Braverman, the home secretary, said conservatives
should be sceptical of experts and elites. She said:
Conservatives prize experience, judgement, and
wisdom.
I think
William F Buckley Jr’s quip, that “I would rather be governed by the first
2,000 people in the telephone directory than by the Harvard University Faculty”
captures the essence of it.
We are
sceptical of self-appointed gurus, experts, and elites who think they know best
what is in the public’s interest, even when that public is quite certain that
they need something different from what those experts are proposing.

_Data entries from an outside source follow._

(* ===== verification/RedisStore.v ===== *)
(** The Redis store: [backend/internal/store/redis.go]. *)
From stdpp Require Import pretty.
From S2P Require Import Prelude Float64 GoTime Models Queue RateLimiter Tables Prog Services Retry.
Local Open Scope string_scope.
Local Open Scope Z_scope.

(** The textual formats the store relies on: [encoding/json] on a [DashboardState], and
    [fmt.Sscanf] with [%f] on a string that INCR did not make. *)
Class Formats := {
  marshal : DashboardState -> error + string;
  unmarshal : string -> error + DashboardState;
  sscanf_float : string -> option float64;
}.

Definition dashboardKey : string := "ims:dashboard:state".
Definition debounceKeyPrefix : string := "ims:debounce:".
Definition dashboardTTL : Duration := 3 * Second.
Definition debounceTTL : Duration := 15 * Second.

Definition connect_redis : io (unit + unit) :=
  err <-- call RdPing;; Ret (if bool_decide (err = None) then inl tt else inr tt).

Definition NewRedisStore : io (option error) :=
  backoff connect_redis (fun _ => EText "redis: failed to connect after 5 attempts") 4 1.

(** [RedisStore.Close] *)
Definition Redis_Close : io (option error) := call (Connect RdClose).

Definition SetDashboardState `{Formats} (state : DashboardState) : io (option error) :=
  match marshal state with
  | inl err => Ret (Some (EWrap "redis: marshal dashboard state: " err ""))
  | inr data => call (RdSet dashboardKey data dashboardTTL)
  end.

Definition GetDashboardState `{Formats} : io (option DashboardState * option error) :=
  r <-- call (RdGet dashboardKey);;
  Ret match r with
      | inr None => (None, None)
      | inl err => (None, Some (EWrap "redis: get dashboard state: " err ""))
      | inr (Some data) =>
          match unmarshal data with
          | inl err => (None, Some (EWrap "redis: unmarshal dashboard state: " err ""))
          | inr state => (Some state, None)
          end
      end.

Definition InvalidateDashboard : io (option error) := call (RdDel dashboardKey).

Definition debounce_key (componentID : string) : string := debounceKeyPrefix +:+ componentID.

Definition SetDebounceEntry (componentID workItemID : string) : io (option error) :=
  call (RdSet (debounce_key componentID) workItemID debounceTTL).

Definition GetDebounceEntry (componentID : string) : io (string * option error) :=
  r <-- call (RdGet (debounce_key componentID));;
  Ret match r with
      | inr None => ("", None)
      | inl err => ("", Some (EWrap "redis: get debounce entry: " err ""))
      | inr (Some val) => (val, None)
      end.

Definition throughput_key (second : Z) : string := "ims:throughput:" +:+ pretty second.

Definition IncrementSignalCounter : io (option error) :=
  t <-- now;;
  call (RdIncrExpire (throughput_key (Unix t)) (10 * Second)).

(** The text of a counter parses to its integer, correctly rounded. *)
Definition scan_count `{Formats} (v : RedisValue) : option float64 :=
  match v with RInt n => Some (f64_of_Z n) | RStr s => sscanf_float s end.

(** The loop over [vals]: the total and the number of buckets. *)
Fixpoint sum_buckets `{Formats} (vals : list (option RedisValue)) (total buckets : float64) : float64 * float64 :=
  match vals with
  | [] => (total, buckets)
  | v :: vals =>
      match v ≫= scan_count with
      | Some count => sum_buckets vals (f64_add total count) (f64_add buckets (f64_of_Z 1))
      | None => sum_buckets vals total buckets
      end
  end.

Definition f64_eqb (x y : float64) : bool := SpecFloat.SFeqb x y.

Definition rate_of_buckets `{Formats} (vals : list (option RedisValue)) : float64 :=
  let '(total, buckets) := sum_buckets vals (f64_of_Z 0) (f64_of_Z 0) in
  if f64_eqb buckets (f64_of_Z 0) then f64_of_Z 0 else f64_div total buckets.

Definition GetSignalsPerSecond `{Formats} : io (float64 * option error) :=
  t <-- now;;
  vals <-- call (RdMGet (map (fun i => throughput_key (Unix t - i)) [0; 1; 2; 3; 4]));;
  Ret match vals with
      | inl err => (f64_of_Z 0, Some err)
      | inr vals => (rate_of_buckets vals, None)
      end.

Definition Ping : io (option error) := call RdPing.

(** ** The throughput rate *)

Definition bucket_counts (vals : list (option RedisValue)) : list Z :=
  omap (fun v => match v with Some (RInt n) => Some n | _ => None end) vals.

Lemma f64_add_small a b : 0 <= a -> 0 <= b -> a + b <= 2 ^ 53 ->
  f64_add (f64_of_Z a) (f64_of_Z b) = f64_of_Z (a + b).
Proof.
  intros Ha Hb Hab. destruct (f64_of_Z_exact a) as [Hfa Hua]; [lia|]. destruct (f64_of_Z_exact b) as [Hfb Hub]; [lia|].
  destruct (f64_of_Z_exact (a + b)) as [Hfc Huc]; [lia|]. pose proof f64_unit_pos as Hu.
  destruct (Z.eq_dec (a + b) 0) as [H0|H0].
  { assert (a = 0) as -> by lia. assert (b = 0) as -> by lia. done. }
  assert (Hr : rounds 1 ((a + b) * f64_unit) (f64_add (f64_of_Z a) (f64_of_Z b))).
  { rewrite Z.mul_add_distr_r, <- Hua, <- Hub. apply f64_add_rounds; [done|done|].
    rewrite Hua, Hub, <- Z.mul_add_distr_r. apply Z.le_lt_trans with (2 ^ 53 * f64_unit).
    - apply mul_le_r; lia.
    - unfold f64_unit. rewrite <- Z.pow_add_r by done. by apply Z.pow_lt_mono_r. }
  apply f64_units_inj; [by eapply rounds_finite|done| |].
  all: rewrite (rounds_exact 1 ((a + b) * f64_unit)); [| |by apply representable_small; lia].
  - apply Z.mul_pos_pos; lia.
  - by rewrite Z.mul_1_r.
  - done.
  - by rewrite Z.mul_1_r.
Qed.

Lemma sum_buckets_exact `{Formats} vals total buckets :
  Forall (fun v => v = None \/ exists n, v = Some (RInt n) /\ 0 <= n) vals ->
  0 <= total -> 0 <= buckets ->
  total + foldr Z.add 0 (bucket_counts vals) <= 2 ^ 53 -> buckets + Z.of_nat (length vals) <= 2 ^ 53 ->
  sum_buckets vals (f64_of_Z total) (f64_of_Z buckets) =
  (f64_of_Z (total + foldr Z.add 0 (bucket_counts vals)),
   f64_of_Z (buckets + Z.of_nat (length (bucket_counts vals)))).
Proof.
  intros Hall. revert total buckets. induction Hall as [|v vals Hv Hall IH]; intros total buckets Ht Hb Hsum Hlen.
  { cbn. by rewrite !Z.add_0_r. }
  assert (Hnn : 0 <= foldr Z.add 0 (bucket_counts vals)).
  { clear -Hall. induction Hall as [|v vals [->|(n & -> & Hn)] Hall IH]; cbn; try done.
    change (0 <= n + foldr Z.add 0 (bucket_counts vals)). lia. }
  destruct Hv as [->|(n & -> & Hn)]; cbn [sum_buckets mbind option_bind length] in *.
  - change (bucket_counts (None :: vals)) with (bucket_counts vals) in *. apply IH; lia.
  - change (bucket_counts (Some (RInt n) :: vals)) with (n :: bucket_counts vals) in *. cbn [scan_count foldr length] in *.
    rewrite !f64_add_small by lia. rewrite IH by lia. f_equal; f_equal; lia.
Qed.

(** When the five counters [GetSignalsPerSecond] reads are what INCR makes, the rate it
    computes is exactly the quotient (correctly rounded) of the number of signals by the number
    of the counters that exist, and 0 when none exists: the seconds without a signal do not take
    part in the average. *)
Theorem rate_of_buckets_exact `{Formats} vals :
  Forall (fun v => v = None \/ exists n, v = Some (RInt n) /\ 0 < n) vals -> (length vals <= 5)%nat ->
  let n := foldr Z.add 0 (bucket_counts vals) in
  let k := Z.of_nat (length (bucket_counts vals)) in
  n <= 2 ^ 53 ->
  rate_of_buckets vals = (if k =? 0 then f64_of_Z 0 else f64_div (f64_of_Z n) (f64_of_Z k)) /\
  (k <> 0 -> rounds (k * f64_unit) (n * f64_unit * f64_unit) (rate_of_buckets vals)).
Proof.
  intros Hall Hlen n k Hn.
  assert (Hk : k <= 5).
  { unfold k. transitivity (Z.of_nat (length vals)); [|lia]. apply inj_le. clear.
    induction vals as [|v vals IH]; cbn; [done|].
    change (match match v with Some (RInt n) => Some n | _ => None end with Some y => y :: bucket_counts vals | None => bucket_counts vals end)
      with (bucket_counts (v :: vals)) in *. destruct v as [[]|]; cbn; fold (bucket_counts vals) in *; lia. }
  assert (Hn0 : 0 <= n).
  { unfold n. clear -Hall. induction Hall as [|v vals [->|(m & -> & Hm)] Hall IH]; cbn; [done|done|].
    change (0 <= m + foldr Z.add 0 (bucket_counts vals)). lia. }
  assert (Hk0 : 0 <= k) by (unfold k; lia).
  assert (Hval : rate_of_buckets vals = if k =? 0 then f64_of_Z 0 else f64_div (f64_of_Z n) (f64_of_Z k)).
  { unfold rate_of_buckets. rewrite sum_buckets_exact; [|..|lia|lia|fold n; lia|lia].
    2: { eapply Forall_impl; [exact Hall|]. intros v [->|(m & -> & Hm)]; [by left|right; exists m; split; [done|lia]]. }
    rewrite !Z.add_0_l. fold n k. clearbody n k.
    assert (k = 0 \/ k = 1 \/ k = 2 \/ k = 3 \/ k = 4 \/ k = 5) as [->|[->|[->|[->|[->| ->]]]]] by lia; done. }
  split; [done|]. intros Hne. rewrite Hval. destruct (Z.eqb_spec k 0) as [|_]; [done|].
  destruct (f64_of_Z_exact n) as [Hfn Hun]; [lia|]. destruct (f64_of_Z_exact k) as [Hfk Huk]; [lia|].
  pose proof f64_unit_pos as Hu. rewrite <- Hun, <- Huk. apply f64_div_rounds; [done|done|rewrite Huk; nia|].
  rewrite Hun, Huk. apply Z.le_lt_trans with (2 ^ 53 * f64_unit * f64_unit).
  { by apply mul_le_r, mul_le_r. }
  apply Z.lt_le_trans with (2 ^ 2000 * f64_unit); [|apply Z.mul_le_mono_nonneg_l; [done|nia]].
  apply Z.mul_lt_mono_pos_r; [done|]. unfold f64_unit. rewrite <- Z.pow_add_r by done. by apply Z.pow_lt_mono_r.
Qed.

#[local] Instance no_formats : Formats := Build_Formats (fun _ => inl (EText "")) (fun _ => inl (EText "")) (fun _ => None).

Lemma rate_of_buckets_exact_witness :
  rate_of_buckets [Some (RInt 30); None; Some (RInt 10); None; None] = f64_of_Z 20.
Proof.
  destruct (rate_of_buckets_exact [Some (RInt 30); None; Some (RInt 10); None; None]) as [-> _]; [..|by vm_compute].
  - repeat apply Forall_cons_2; try apply Forall_nil_2; try (by left); right; by eexists.
  - done.
  - by vm_compute.
Defined.
(* ===== verification/Mongo.v ===== *)
(** The MongoDB store: [backend/internal/store/mongo.go]. *)
From S2P Require Import Prelude Float64 GoTime Models Queue RateLimiter Tables Prog Services Retry.
From S2P Require Import Postgres.
Local Open Scope string_scope.
Local Open Scope Z_scope.

Definition ensureIndexes : io (option error) :=
  call (Connect (MgCreateIndexes
    [ mkIndexModel [("component_id", 1)] "idx_component_id";
      mkIndexModel [("work_item_id", 1)] "idx_work_item_id";
      mkIndexModel [("received_at", -1)] "idx_received_at";
      mkIndexModel [("severity", 1); ("received_at", -1)] "idx_severity_time" ])).

(** An attempt of [NewMongoStore]; a failure to create the indexes is logged only. *)
Definition connect_mongo (uri : string) : io (unit + option error) :=
  err <-- call (Connect (MgConnect uri));;
  match err with
  | None =>
      pingErr <-- call MgPing;;
      if bool_decide (pingErr = None) then ensureIndexes;;; Ret (inl tt) else Ret (inr None)
  | Some err => Ret (inr (Some err))
  end.

Definition NewMongoStore (uri : string) : io (option error) :=
  backoff (connect_mongo uri) (wrap "mongodb: failed to connect after 5 attempts: ") 4 1.

(** [MongoStore.Close] *)
Definition Mongo_Close : io (option error) := call (Connect MgDisconnect).

(** [MongoStore.withRetry] *)
Definition mongo_withRetry (op : string) (fn : io (option error)) : io (option error) := withRetry "mongodb" op fn.

Definition InsertSignal (signal : Signal) : io (option error) :=
  mongo_withRetry "InsertSignal" (call (MgInsert signal)).

Definition LinkSignalToWorkItem (signalID workItemID : string) : io (option error) :=
  mongo_withRetry "LinkSignalToWorkItem" (call (MgSetWorkItemID signalID workItemID)).

Definition GetSignalsByWorkItemID (workItemID : string) : io (list Signal * option error) :=
  r <-- call (MgFind (Some workItemID) 500);;
  Ret match r with
      | inl err => ([], Some (EWrap "mongodb: GetSignalsByWorkItemID: " err ""))
      | inr (inl err) => ([], Some (EWrap "mongodb: decode signals: " err ""))
      | inr (inr signals) => (signals, None)
      end.

Definition GetRecentSignals (limit : Z) : io (list Signal * option error) :=
  r <-- call (MgFind None limit);;
  Ret match r with
      | inl err => ([], Some (EWrap "mongodb: GetRecentSignals: " err ""))
      | inr (inl err) => ([], Some err)
      | inr (inr signals) => (signals, None)
      end.

Definition CountSignalsByComponentID (componentID : string) : io (error + Z) := call (MgCount componentID).

Section Audit.
Context `{World}.

Lemma take_sorted {A} (R : A -> A -> Prop) n (l : list A) : StronglySorted R l -> StronglySorted R (take n l).
Proof.
  intros Hs. revert n. induction Hs as [|a l Hs IH Hall]; intros [|n]; cbn; constructor; [by apply IH|].
  by apply Forall_take.
Qed.

(** The audit log of a work item: with a nil error, [GetSignalsByWorkItemID] returns
    signals of that work item only, the newest first, at most 500 of them, and all of them
    when there are at most 500. *)
Theorem audit_log wid s :
  sees (GetSignalsByWorkItemID wid)
    (fun r s' => seen s' = seen s /\
       (r.2 = None ->
          let mine := filter (fun d => sig_WorkItemID d = wid) (map_to_list (docs (seen s))).*2 in
          Forall (fun d => sig_WorkItemID d = wid) r.1 /\ r.1 ⊆ mine /\
          StronglySorted (fun a b => sig_ReceivedAt b <= sig_ReceivedAt a) r.1 /\
          length r.1 = Nat.min 500 (length mine) /\
          ((length mine <= 500)%nat -> Permutation r.1 mine))) s.
Proof.
  apply sees_call. intros r s' [Hv Hr] _. apply sees_ret. split; [done|].
  destruct r as [err|[err|l]]; [done|done|]. intros _. destruct Hr as (all & Hperm & Hsort & Hl).
  assert (Hf : filter (fun d => matches (Some wid) d = true) (map_to_list (docs (seen s))).*2 =
    filter (fun d => sig_WorkItemID d = wid) (map_to_list (docs (seen s))).*2).
  { apply list_filter_iff. intros d. cbn. apply bool_decide_eq_true. }
  rewrite Hf in Hperm. clear Hf. cbn [fst].
  change (l = take 500 all) in Hl. subst l.
  assert (Hin : forall d, d ∈ take 500 all -> d ∈ filter (fun d => sig_WorkItemID d = wid) (map_to_list (docs (seen s))).*2).
  { intros d Hd. rewrite <- Hperm. apply elem_of_take in Hd as (i & Hi & _). by eapply list_elem_of_lookup_2. }
  split; [|split; [|split; [|split]]].
  - apply Forall_forall. intros d Hd. apply Hin in Hd. by apply list_elem_of_filter in Hd as [? _].
  - intros d. apply Hin.
  - by apply take_sorted.
  - by rewrite length_take, Hperm.
  - intros Hle. rewrite take_ge; [done|by rewrite Hperm].
Qed.
End Audit.
(* ===== verification/Alerting.v ===== *)
(** The alert strategies and their dispatcher: [backend/internal/alerting/]. *)
From S2P Require Import Prelude Float64 GoTime Models Queue RateLimiter Tables Prog Services.
Local Open Scope string_scope.
Local Open Scope Z_scope.

(** The interface [AlertStrategy], a record of its methods; [Execute] never returns an error. *)
Record AlertStrategy := mkAlertStrategy {
  Execute : WorkItem -> io Alert;
  strategy_Severity : Severity;
  Channel : string;
}.

(** The body the three strategies share: they differ in the message. *)
Definition send (severity : Severity) (channel : string) (message : WorkItem -> string) (wi : WorkItem) : io Alert :=
  id <-- call NewUUID;;
  t <-- now;;
  Ret (mkAlert id (wi_ID wi) severity channel (message wi) t).

Definition P0_message (wi : WorkItem) : string :=
  "[P0 CRITICAL] " +:+ wi_ComponentType wi +:+ " on " +:+ wi_ComponentID wi +:+
  " — immediate response required. Work Item: " +:+ wi_ID wi.
Definition P0Strategy : AlertStrategy :=
  mkAlertStrategy (send SeverityP0 "pagerduty" P0_message) SeverityP0 "pagerduty".

Definition P1_message (wi : WorkItem) : string :=
  "[P1 HIGH] " +:+ wi_ComponentType wi +:+ " degraded on " +:+ wi_ComponentID wi +:+
  " — investigate within 15 minutes. Work Item: " +:+ wi_ID wi.
Definition P1Strategy : AlertStrategy :=
  mkAlertStrategy (send SeverityP1 "slack" P1_message) SeverityP1 "slack".

Definition P2_message (wi : WorkItem) : string :=
  "[P2 LOW] " +:+ wi_ComponentType wi +:+ " issue detected on " +:+ wi_ComponentID wi +:+
  " — review within 4 hours. Work Item: " +:+ wi_ID wi.
Definition P2Strategy : AlertStrategy :=
  mkAlertStrategy (send SeverityP2 "email" P2_message) SeverityP2 "email".

Definition componentSeverityMap : gmap string Severity :=
  list_to_map [(ComponentRDBMS, SeverityP0); (ComponentQueue, SeverityP0); (ComponentAPI, SeverityP1);
               (ComponentNoSQL, SeverityP1); (ComponentMCPHost, SeverityP1); (ComponentCache, SeverityP2)].

Definition strategyRegistry : gmap string AlertStrategy :=
  list_to_map [(SeverityP0, P0Strategy); (SeverityP1, P1Strategy); (SeverityP2, P2Strategy)].

Definition SeverityForComponent (ct : ComponentType) : Severity :=
  match componentSeverityMap !! ct with Some s => s | None => SeverityP2 end.

(** The severity [Dispatch] selects the strategy by. *)
Definition dispatch_severity (wi : WorkItem) : Severity :=
  if bool_decide (wi_Severity wi = "")
  then match componentSeverityMap !! wi_ComponentType wi with Some s => s | None => SeverityP2 end
  else wi_Severity wi.

(** A nil strategy, should the fallback be missing, panics at its first method call. *)
Definition Dispatch (wi : WorkItem) : io Alert :=
  let strategy := match strategyRegistry !! dispatch_severity wi with
                  | Some s => Some s
                  | None => strategyRegistry !! SeverityP2
                  end in
  match strategy with
  | Some s => Execute s wi
  | None => Panic "invalid memory address or nil pointer dereference"
  end.

(** The channel each severity is announced on, and the severity of the alert itself. *)
Definition channel_of (s : Severity) : string :=
  if bool_decide (s = SeverityP0) then "pagerduty" else if bool_decide (s = SeverityP1) then "slack" else "email".

Lemma SeverityForComponent_ok ct : severity_ok (SeverityForComponent ct) = true.
Proof.
  unfold SeverityForComponent. destruct (componentSeverityMap !! ct) as [s|] eqn:Hs; [|done].
  apply elem_of_list_to_map_2 in Hs. rewrite !elem_of_cons, elem_of_nil in Hs.
  destruct Hs as [[= _ ->]|[[= _ ->]|[[= _ ->]|[[= _ ->]|[[= _ ->]|[[= _ ->]|[]]]]]]]; done.
Qed.

(** Whatever the severity, [Dispatch] finds a strategy: it never calls the nil one. *)
Lemma Dispatch_is_send wi : let sev := dispatch_severity wi in
  exists msg, Dispatch wi = send (if severity_ok sev then sev else SeverityP2) (channel_of sev) msg wi.
Proof.
  intros sev. unfold Dispatch. fold sev. destruct (decide (sev ∈ [SeverityP0; SeverityP1; SeverityP2])) as [Hin|Hout].
  - rewrite !elem_of_cons, elem_of_nil in Hin. destruct Hin as [->|[->|[->|[]]]]; by eexists.
  - assert (strategyRegistry !! sev = None) as ->.
    { apply not_elem_of_list_to_map_1. intros Hin. apply Hout. exact Hin. }
    rewrite !elem_of_cons in Hout. unfold channel_of, severity_ok. rewrite !bool_decide_false by
      (rewrite ?elem_of_cons; naive_solver). by eexists.
Qed.

Section Dispatch.
Context `{World}.

Lemma send_sees sev ch msg wi s :
  sees (send sev ch msg wi) (fun a s' =>
    a = mkAlert (alert_ID a) (wi_ID wi) sev ch (msg wi) (alert_SentAt a) /\
    (alert_ID a ∉ issued (seen s)) /\ clock (seen s) <= alert_SentAt a /\
    tables (seen s') = tables (seen s)) s.
Proof.
  apply sees_call. intros u s1 (Hu & Hne & Hv) _. apply sees_call. intros t s2 [Ht Hv2] _.
  apply sees_ret. rewrite Hv2, Hv in *. done.
Qed.

(** [Dispatch] never panics: for every work item it sends exactly one alert, for that
    work item, with a fresh identifier, on the channel of the severity in force (PagerDuty for
    P0, Slack for P1, e-mail otherwise). That is the work item's own severity, if it is set,
    and the default of its component type if it is not; an unknown severity is treated as P2. *)
Theorem Dispatch_spec wi s :
  sees (Dispatch wi) (fun a s' =>
    let sev := dispatch_severity wi in
    alert_WorkItemID a = wi_ID wi /\ (alert_ID a ∉ issued (seen s)) /\
    alert_Channel a = channel_of sev /\
    alert_Severity a = (if severity_ok sev then sev else SeverityP2) /\
    (wi_Severity wi <> "" -> sev = wi_Severity wi) /\
    (wi_Severity wi = "" -> sev = SeverityForComponent (wi_ComponentType wi)) /\
    tables (seen s') = tables (seen s)) s.
Proof.
  destruct (Dispatch_is_send wi) as [msg ->]. eapply sees_mono; [|apply send_sees].
  intros a s' (-> & Hid & Ht & HT). cbn. repeat split; try done; unfold dispatch_severity; by case_bool_decide.
Qed.
End Dispatch.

She said focusing on conventional measures of
diversity was “myopic”, and likely to foster grievance. She said:
Measuring
diversity only on the basis of skin colour, sex, and sexuality is
mind-bogglingly myopic.
Identity
politics is the politics of grievance and division – it is illiberal and
incompatible with social cohesion.
It defines
people based on their external characteristics rather than on the content of
their character or their natural abilities.
It then
divides people into groups, and places those groups on a hierarchy of
grievance, explaining any disparity of outcome through the prism of structural
discrimination.
She claimed the left was obsessed with eradicating
inequality, at the expense of liberty.
She said:
I
understand that the goal of conservatism is to protect fundamental rights,
enhance the dignity and potential of human beings, and in so doing forge
healthy communities that make possible extraordinary collective achievements.
The left on
the other hand sees the purpose of politics as to eradicate the existence of
inequality, even if that comes at the expense of individual liberty and human
flourishing.
And she claimed that state intervention to ensure
“equality of outcomes” was dangerous.
She said:
We want to
expand opportunity, passionately so, but the idea that any true equality of
opportunity is structurally impossible, and so instead the state must intervene
to ensure equality of outcomes, is a dangerous one.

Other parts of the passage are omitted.